She sat down on the nearest chair and took a deep breath before flipping the folder open. The first thing she recognized was her image looking up from her from a mugshot photo. It was attached to a form that listed her personal characteristics and identification. And criminal record. Eyes widening as she scanned down the page, her jaw dropped open when she realized the record continued onto a second page. Pickpocketing, petty theft, grand larceny and even a bank robbery. She was wanted in several states.

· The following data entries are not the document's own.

(** Keyed by the active procedure and the next one. *)
Definition procedurePairRules : gmap (string * string) string := list_to_map [
  ((ProcedureCreateBearer, ProcedureCreateBearerResponse), PolicyAllowResponse);
  ((ProcedureCreateBearerResponse, ProcedureCreateBearer), PolicyAllowResponse);
  ((ProcedureModifyBearer, ProcedureDeleteSession), PolicyNone);
  ((ProcedureCreateBearer, ProcedureDeleteSession), PolicyNone);
  ((ProcedureCreateBearerResponse, ProcedureDeleteSession), PolicyNone);
  ((ProcedureUpdateBearer, ProcedureDeleteSession), PolicyNone);
  ((ProcedureDeleteBearer, ProcedureDeleteSession), PolicyNone);
  ((ProcedureDeleteBearer, ProcedureReleaseAccessBearers), PolicyNone);
  ((ProcedureReleaseAccessBearers, ProcedureDeleteBearer), PolicyNone);
  ((ProcedureUpdateBearer, ProcedureReleaseAccessBearers), PolicyNone);
  ((ProcedureReleaseAccessBearers, ProcedureUpdateBearer), PolicyNone)].

Definition pairPolicy (active next : string) : string :=
  match procedurePairRules !! (active, next) with
  | Some policy => policy
  | None =>
      if isSessionWide active || isSessionWide next then PolicySessionOverlap
      else if isBearerScoped active && isBearerScoped next then PolicyBearerOverlap
      else PolicySessionOverlap
  end.

Definition overlapsEBI (a b : list Z) : bool :=
  existsb (fun x => existsb (fun y => x =? y) b) a.

Definition or_strict (mode : string) : string :=
  if String.eqb mode "" then ModeStrict else mode.

(** The source's [decide]. *)
Definition decide_pair (mode : string) (cur : ActiveProcedure) (req : Request) : Verdict :=
  let mode := or_strict mode in
  let names := ("active=" ++ ap_Procedure cur ++ " new=" ++ rq_Procedure req)%string in
  let policy := pairPolicy (ap_Procedure cur) (rq_Procedure req) in
  if String.eqb policy PolicyAllowResponse then
    mkVerdict ActionAllow no_procedure
      "matching bearer response is allowed while request is active" policy
  else if String.eqb policy PolicySessionOverlap then
    mkVerdict ActionRejectNew no_procedure
      ("session-wide procedure overlap: " ++ names)%string policy
  else if String.eqb policy PolicyBearerOverlap then
    if (length (ap_EBIs cur) =? 0)%nat || (length (rq_EBIs req) =? 0)%nat then
      if String.eqb mode ModePermissive then
        mkVerdict ActionAllow no_procedure
          "bearer procedure unknown EBI scope allowed by permissive mode" PolicyBearerUnknown
      else
        mkVerdict ActionRejectNew no_procedure
          ("bearer procedure overlap with unknown EBI scope: " ++ names)%string policy
    else if overlapsEBI (ap_EBIs cur) (rq_EBIs req) then
      mkVerdict ActionRejectNew no_procedure
        ("bearer procedure overlap: " ++ names)%string policy
    else
      mkVerdict ActionAllow no_procedure "bearer procedure EBIs are disjoint"
        PolicyBearerDisjoint
  else mkVerdict ActionAllow no_procedure "" PolicyNone.
(* ===== verification/Bearer.v ===== *)
(** * EPS bearer state ([internal/sgwc/bearer/bearer.go])

    The per-bearer record of the SGW-C: QoS, user-plane F-TEIDs, PFCP rule ids and
    the activity fields of the inactivity policy.  Clients do not import the file: its
    names are used qualified, as in the source. *)

From S2P Require Import Prelude GoLib.



Definition BearerStatePending := "pending"%string.
Definition BearerStateActive := "active"%string.
Definition BearerStateModifying := "modifying"%string.
Definition BearerStateDeleting := "deleting"%string.
Definition BearerStateDeleted := "deleted"%string.

(** User-plane F-TEID. *)
Record FTEID := mkFTEID {
  TEID : Z;
  IPv4 : Addr
}.
#[global] Instance eta_FTEID : Eta FTEID := fun r =>
  mkFTEID (TEID r) (IPv4 r).
#[global] Instance FTEID_eq_dec : EqDecision FTEID.
Proof. solve_decision. Defined.
Definition no_FTEID : FTEID := mkFTEID 0 AddrZero.

Record ARP := mkARP {
  PriorityLevel : Z;
  PreemptionCapability : bool;
  PreemptionVulnerability : bool
}.
#[global] Instance ARP_eq_dec : EqDecision ARP.
Proof. solve_decision. Defined.

Record TFT := mkTFT {
  Raw : bytes
}.
#[global] Instance TFT_eq_dec : EqDecision TFT.
Proof. solve_decision. Defined.

(** [PDRIDs] and [FARIDs] pair the uplink and the downlink rule id. *)
Record Bearer := mkBearer {
  EBI : Z;
  QCI : Z;
  BearerARP : ARP;
  ENBS1UFTEID : FTEID;
  SGWS1UFTEID : FTEID;
  PGWS5UFTEID : FTEID;
  SGWS5UFTEID : FTEID;
  MBRUplink : Z;
  MBRDownlink : Z;
  GBRUplink : Z;
  GBRDownlink : Z;
  BearerTFT : option TFT;
  State : string;
  PDRIDs : Z * Z;
  FARIDs : Z * Z;
  LastControlActivityAt : time;
  LastUserPlaneActivityAt : time;
  LastActivitySource : string;
  InactiveSince : time;
  CleanupEligible : bool
}.
#[global] Instance eta_Bearer : Eta Bearer := fun r =>
  mkBearer (EBI r) (QCI r) (BearerARP r) (ENBS1UFTEID r) (SGWS1UFTEID r) (PGWS5UFTEID r)
    (SGWS5UFTEID r) (MBRUplink r) (MBRDownlink r) (GBRUplink r) (GBRDownlink r)
    (BearerTFT r) (State r) (PDRIDs r) (FARIDs r) (LastControlActivityAt r)
    (LastUserPlaneActivityAt r) (LastActivitySource r) (InactiveSince r)
    (CleanupEligible r).
#[global] Instance Bearer_eq_dec : EqDecision Bearer.
Proof. solve_decision. Defined.
(* ===== verification/SessionData.v ===== *)
(** * Session data ([internal/sgwc/session/session.go], [snapshot.go], [checkpoint.go])

    The SGW-C session record with its PFCP binding, reconciliation, PGW and MME
    restoration status, and its durable snapshot.  State types are strings, as in the
    source.  The bearer map holds bearers by value: a bearer object is reachable only
    through its session's map, and a handler that changes one through [GetBearer]
    changes the map entry. *)

From stdpp Require Import sorting.
From S2P Require Import Prelude GoLib Collision.
From S2P Require Bearer Checkpoint.

Open Scope string_scope.
Open Scope Z_scope.

(** ** States *)

Definition StatePending := "pending".
Definition StateActive := "active".
Definition StateModifying := "modifying".
Definition StateRecovering := "recovering".
Definition StateDeleting := "deleting".
Definition StateDeleted := "deleted".

Definition BearerActivitySourceCreateSession := "create_session".
Definition BearerActivitySourceSetBearer := "set_bearer".
Definition BearerActivitySourceDeleteBearer := "delete_bearer".
Definition BearerActivitySourceReleaseAccess := "release_access_bearers".

Definition PFCPReconciliationUnknown := "unknown".
Definition PFCPReconciliationMatched := "matched".
Definition PFCPReconciliationMissing := "missing".
Definition PFCPReconciliationMismatched := "mismatched".
Definition PFCPReconciliationUnverifiable := "unverifiable".
Definition PFCPReconciliationNoBinding := "no_binding".

Definition PGWPathStateUnknown := "unknown".
Definition PGWPathStateUp := "up".
Definition PGWPathStateDegraded := "degraded".
Definition PGWPathStateSuspect := "suspect".
Definition PGWPathStateDown := "down".
Definition PGWPathStateRestarted := "restarted".

Definition MMERestorationStateUnknown := "unknown".
Definition MMERestorationStateUp := "up".
Definition MMERestorationStateDegraded := "degraded".
Definition MMERestorationStateSuspect := "suspect".
Definition MMERestorationStateDown := "down".
Definition MMERestorationStateRestarted := "restarted".
Definition MMERestorationStateRestorationPending := "restoration_pending".

Definition MMERestorationPolicyUnknown := "unknown".
Definition MMERestorationPolicyPreserve := "preserve".
Definition MMERestorationPolicyDelete := "delete".

(** ** Records *)

Record FTEID := mkFTEID {
  ft_TEID : Z;
  ft_IPv4 : Addr
}.
#[export] Instance eta_FTEID : Eta FTEID := fun r =>
  mkFTEID (ft_TEID r) (ft_IPv4 r).
#[export] Instance FTEID_eq_dec : EqDecision FTEID.
Proof. solve_decision. Defined.

Record FSEID := mkFSEID {
  fs_SEID : Z;
  fs_IPv4 : Addr
}.
#[export] Instance FSEID_eq_dec : EqDecision FSEID.
Proof. solve_decision. Defined.

Record PFCPSessionBinding := mkPFCPSessionBinding {
  pb_LocalFSEID : FSEID;
  pb_SGWUFSEID : FSEID;
  pb_SGWUName : string;
  pb_SGWUAddr : string;
  pb_Established : bool
}.
#[export] Instance eta_PFCPSessionBinding : Eta PFCPSessionBinding := fun r =>
  mkPFCPSessionBinding (pb_LocalFSEID r) (pb_SGWUFSEID r) (pb_SGWUName r) (pb_SGWUAddr r)
    (pb_Established r).
#[export] Instance PFCPSessionBinding_eq_dec : EqDecision PFCPSessionBinding.
Proof. solve_decision. Defined.

Record PFCPReconciliationStatus := mkPFCPReconciliationStatus {
  rec_State : string;
  rec_At : time;
  rec_Reason : string
}.
#[export] Instance PFCPReconciliationStatus_eq_dec : EqDecision PFCPReconciliationStatus.
Proof. solve_decision. Defined.

Record PGWFailureStatus := mkPGWFailureStatus {
  pf_PathState : string;
  pf_PGWAddr : string;
  pf_PathDownAt : time;
  pf_RestartDetectedAt : time;
  pf_RecoverySeen : bool;
  pf_RecoveryCounter : Z
}.
#[export] Instance eta_PGWFailureStatus : Eta PGWFailureStatus := fun r =>
  mkPGWFailureStatus (pf_PathState r) (pf_PGWAddr r) (pf_PathDownAt r) (pf_RestartDetectedAt r)
    (pf_RecoverySeen r) (pf_RecoveryCounter r).
#[export] Instance PGWFailureStatus_eq_dec : EqDecision PGWFailureStatus.
Proof. solve_decision. Defined.

Record MMERestorationStatus := mkMMERestorationStatus {
  mr_State : string;
  mr_MMEAddr : string;
  mr_PathDownAt : time;
  mr_RestartDetectedAt : time;
  mr_RecoverySeen : bool;
  mr_RecoveryCounter : Z;
  mr_RestorationPending : bool;
  mr_PolicyAction : string;
  mr_PolicyReason : string;
  mr_DDNTriggered : bool;
  mr_DDNTriggeredAt : time;
  mr_DDNSequence : Z;
  mr_DDNAcked : bool;
  mr_DDNAckedAt : time;
  mr_DDNAckCause : Z;
  mr_DDNFailureAt : time;
  mr_DDNFailureCause : Z;
  mr_DDNFailureReason : string;
  mr_DDNControlAction : string;
  mr_DDNControlPriority : string;
  mr_DDNControlReason : string;
  mr_DDNControlRetryAt : time;
  mr_DDNControlDecidedAt : time;
  mr_StopPagingSent : bool;
  mr_StopPagingSentAt : time;
  mr_StopPagingSequence : Z;
  mr_UserPlaneRestored : bool;
  mr_UserPlaneRestoredAt : time;
  mr_RestoredEBI : Z
}.
#[export] Instance eta_MMERestorationStatus : Eta MMERestorationStatus := fun r =>
  mkMMERestorationStatus (mr_State r) (mr_MMEAddr r) (mr_PathDownAt r) (mr_RestartDetectedAt r)
    (mr_RecoverySeen r) (mr_RecoveryCounter r) (mr_RestorationPending r)
    (mr_PolicyAction r) (mr_PolicyReason r) (mr_DDNTriggered r) (mr_DDNTriggeredAt r)
    (mr_DDNSequence r) (mr_DDNAcked r) (mr_DDNAckedAt r) (mr_DDNAckCause r)
    (mr_DDNFailureAt r) (mr_DDNFailureCause r) (mr_DDNFailureReason r)
    (mr_DDNControlAction r) (mr_DDNControlPriority r) (mr_DDNControlReason r)
    (mr_DDNControlRetryAt r) (mr_DDNControlDecidedAt r) (mr_StopPagingSent r)
    (mr_StopPagingSentAt r) (mr_StopPagingSequence r) (mr_UserPlaneRestored r)
    (mr_UserPlaneRestoredAt r) (mr_RestoredEBI r).
#[export] Instance MMERestorationStatus_eq_dec : EqDecision MMERestorationStatus.
Proof. solve_decision. Defined.

Record SecondaryRATUsageDataReport := mkSecondaryRATUsageDataReport {
  sr_ReceivedAt : time;
  sr_SourceProcedure : string;
  sr_MMEPeer : string;
  sr_SGWS11TEID : Z;
  sr_SequenceNumber : Z;
  sr_Payload : bytes
}.
#[export] Instance eta_SecondaryRATUsageDataReport : Eta SecondaryRATUsageDataReport := fun r =>
  mkSecondaryRATUsageDataReport (sr_ReceivedAt r) (sr_SourceProcedure r) (sr_MMEPeer r) (sr_SGWS11TEID r)
    (sr_SequenceNumber r) (sr_Payload r).
#[export] Instance SecondaryRATUsageDataReport_eq_dec : EqDecision SecondaryRATUsageDataReport.
Proof. solve_decision. Defined.

(** Zero values. *)
Definition no_FTEID : FTEID := mkFTEID 0 AddrZero.
Definition no_FSEID : FSEID := mkFSEID 0 AddrZero.
Definition no_binding : PFCPSessionBinding :=
  mkPFCPSessionBinding no_FSEID no_FSEID "" "" false.
Definition no_reconciliation : PFCPReconciliationStatus :=
  mkPFCPReconciliationStatus "" zero_time "".
Definition no_pgw_failure : PGWFailureStatus :=
  mkPGWFailureStatus "" "" zero_time zero_time false 0.
Definition no_restoration : MMERestorationStatus :=
  mkMMERestorationStatus "" "" zero_time zero_time false 0 false "" "" false zero_time 0
    false zero_time 0 zero_time 0 "" "" "" "" zero_time zero_time false zero_time 0
    false zero_time 0.

(** [checkpointSink] tells whether a sink is registered, [Procedures] is nil as [None]. *)
Record SGWSession := mkSGWSession {
  SessionID : string;
  IMSI : string;
  APN : string;
  RATType : Z;
  ServingNetwork : string;
  MMEControlFTEID : FTEID;
  SGWS11FTEID : FTEID;
  PGWControlFTEID : FTEID;
  SGWS5CFTEID : FTEID;
  UEIPv4 : Addr;
  DefaultBearerID : Z;
  Bearers : gmap Z Bearer.Bearer;
  PFCP : PFCPSessionBinding;
  PFCPReconciliation : PFCPReconciliationStatus;
  Procedures : option Tracker;
  SecondaryRATUsageDataReports : list SecondaryRATUsageDataReport;
  PGWFailure : PGWFailureStatus;
  MMERestoration : MMERestorationStatus;
  checkpointSink : bool;
  State : string;
  CreatedAt : time;
  UpdatedAt : time;
  nextRuleID : Z
}.
#[export] Instance eta_SGWSession : Eta SGWSession := fun r =>
  mkSGWSession (SessionID r) (IMSI r) (APN r) (RATType r) (ServingNetwork r) (MMEControlFTEID r)
    (SGWS11FTEID r) (PGWControlFTEID r) (SGWS5CFTEID r) (UEIPv4 r) (DefaultBearerID r)
    (Bearers r) (PFCP r) (PFCPReconciliation r) (Procedures r)
    (SecondaryRATUsageDataReports r) (PGWFailure r) (MMERestoration r)
    (checkpointSink r) (State r) (CreatedAt r) (UpdatedAt r) (nextRuleID r).

(** ** Snapshots *)

Definition addrString (addr : Addr) : string :=
  if IsValid addr then Addr_String addr else "".

Definition fteidSnapshot (f : FTEID) : Checkpoint.FTEIDSnapshot :=
  Checkpoint.mkFTEIDSnapshot (ft_TEID f) (addrString (ft_IPv4 f)).
Definition bearerFTEIDSnapshot (f : Bearer.FTEID) : Checkpoint.FTEIDSnapshot :=
  Checkpoint.mkFTEIDSnapshot (Bearer.TEID f) (addrString (Bearer.IPv4 f)).
Definition fseidSnapshot (f : FSEID) : Checkpoint.FSEIDSnapshot :=
  Checkpoint.mkFSEIDSnapshot (fs_SEID f) (addrString (fs_IPv4 f)).

Definition pfcpReconciliationSnapshot (f : PFCPReconciliationStatus)
    : Checkpoint.PFCPReconciliationSnapshot :=
  Checkpoint.mkPFCPReconciliationSnapshot (rec_State f) (rec_At f) (rec_Reason f).

Definition pgwFailureSnapshot (f : PGWFailureStatus) : Checkpoint.PGWFailureSnapshot :=
  Checkpoint.mkPGWFailureSnapshot (pf_PathState f) (pf_PGWAddr f) (pf_PathDownAt f)
    (pf_RestartDetectedAt f) (pf_RecoverySeen f) (pf_RecoveryCounter f).

Definition mmeRestorationSnapshot (f : MMERestorationStatus)
    : Checkpoint.MMERestorationSnapshot :=
  Checkpoint.mkMMERestorationSnapshot (mr_State f) (mr_MMEAddr f) (mr_PathDownAt f)
    (mr_RestartDetectedAt f) (mr_RecoverySeen f) (mr_RecoveryCounter f)
    (mr_RestorationPending f) (mr_PolicyAction f) (mr_PolicyReason f)
    (mr_DDNTriggered f) (mr_DDNTriggeredAt f) (mr_DDNSequence f) (mr_DDNAcked f)
    (mr_DDNAckedAt f) (mr_DDNAckCause f) (mr_DDNFailureAt f) (mr_DDNFailureCause f)
    (mr_DDNFailureReason f) (mr_DDNControlAction f) (mr_DDNControlPriority f)
    (mr_DDNControlReason f) (mr_DDNControlRetryAt f) (mr_DDNControlDecidedAt f)
    (mr_StopPagingSent f) (mr_StopPagingSentAt f) (mr_StopPagingSequence f)
    (mr_UserPlaneRestored f) (mr_UserPlaneRestoredAt f) (mr_RestoredEBI f).

Definition bearerSnapshot (b : Bearer.Bearer) : Checkpoint.BearerSnapshot :=
  let tftRaw := match Bearer.BearerTFT b with Some t => Bearer.Raw t | None => [] end in
  Checkpoint.mkBearerSnapshot (Bearer.EBI b) (Bearer.QCI b) (Bearer.BearerARP b)
    (bearerFTEIDSnapshot (Bearer.ENBS1UFTEID b)) (bearerFTEIDSnapshot (Bearer.SGWS1UFTEID b))
    (bearerFTEIDSnapshot (Bearer.PGWS5UFTEID b)) (bearerFTEIDSnapshot (Bearer.SGWS5UFTEID b))
    (Bearer.MBRUplink b) (Bearer.MBRDownlink b) (Bearer.GBRUplink b) (Bearer.GBRDownlink b)
    tftRaw (Bearer.State b) (Bearer.PDRIDs b) (Bearer.FARIDs b)
    (Bearer.LastControlActivityAt b) (Bearer.LastUserPlaneActivityAt b)
    (Bearer.LastActivitySource b) (Bearer.InactiveSince b) (Bearer.CleanupEligible b).

(** The keys of the bearer map in increasing order. *)
Definition sorted_ebis (s : SGWSession) : list Z :=
  merge_sort Z.le (elements (dom (Bearers s))).

Definition Snapshot (s : SGWSession) : Checkpoint.SessionSnapshot :=
  let bearers := omap (fun ebi => bearerSnapshot <$> Bearers s !! u8 ebi) (sorted_ebis s) in
  Checkpoint.mkSessionSnapshot Checkpoint.CurrentSchemaVersion
    (SessionID s) (IMSI s) (APN s) (RATType s) (ServingNetwork s)
    (fteidSnapshot (MMEControlFTEID s)) (fteidSnapshot (SGWS11FTEID s))
    (fteidSnapshot (PGWControlFTEID s)) (fteidSnapshot (SGWS5CFTEID s))
    (addrString (UEIPv4 s)) (DefaultBearerID s) bearers
    (Checkpoint.mkPFCPSessionBindingSnapshot
       (fseidSnapshot (pb_LocalFSEID (PFCP s))) (fseidSnapshot (pb_SGWUFSEID (PFCP s)))
       (pb_SGWUName (PFCP s)) (pb_SGWUAddr (PFCP s)) (pb_Established (PFCP s)))
    (pfcpReconciliationSnapshot (PFCPReconciliation s)) (pgwFailureSnapshot (PGWFailure s))
    (mmeRestorationSnapshot (MMERestoration s)) (State s) (CreatedAt s) (UpdatedAt s)
    (nextRuleID s).

(** Calls on the checkpoint sink. *)
Inductive sink_call :=
| SaveSessionSnapshot (snapshot : Checkpoint.SessionSnapshot)
| DeleteSessionSnapshot (sessionID : string).

Definition setCheckpointSink (sink : bool) (s : SGWSession) : SGWSession :=
  s <| checkpointSink := sink |>.

Definition checkpoint (s : SGWSession) : list sink_call :=
  if checkpointSink s then [SaveSessionSnapshot (Snapshot s)] else [].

Dragging her attention away from the file, she looked up without focusing on anything in particular, schooling her breathing into a more normal pace. And then the thought solidified in her mind: she was a criminal.
She was a criminal.
Jade had never been one to react normally to anything, and while the initial shock paralyzed her, now her quirky sense of humor was asserting itself as a defensive mechanism and she found herself laughing out loud. Remembering that it was the middle of the night, she stifled the laughter as best she could, but the giggles were almost painful to hold in.
What the actual fuck?
Of all of the possible explanations, finding out she was a wanted criminal who had wiped her memory and locked herself in a prison of her own free will simply to escape an actual prison had certainly not been on the list. She didn’t know what to do with this information. While she had the sense that she was rebellious by nature, she couldn’t imagine herself robbing anyone. She wanted to rewrite the laws to make a better society, not break them for her own personal gratification.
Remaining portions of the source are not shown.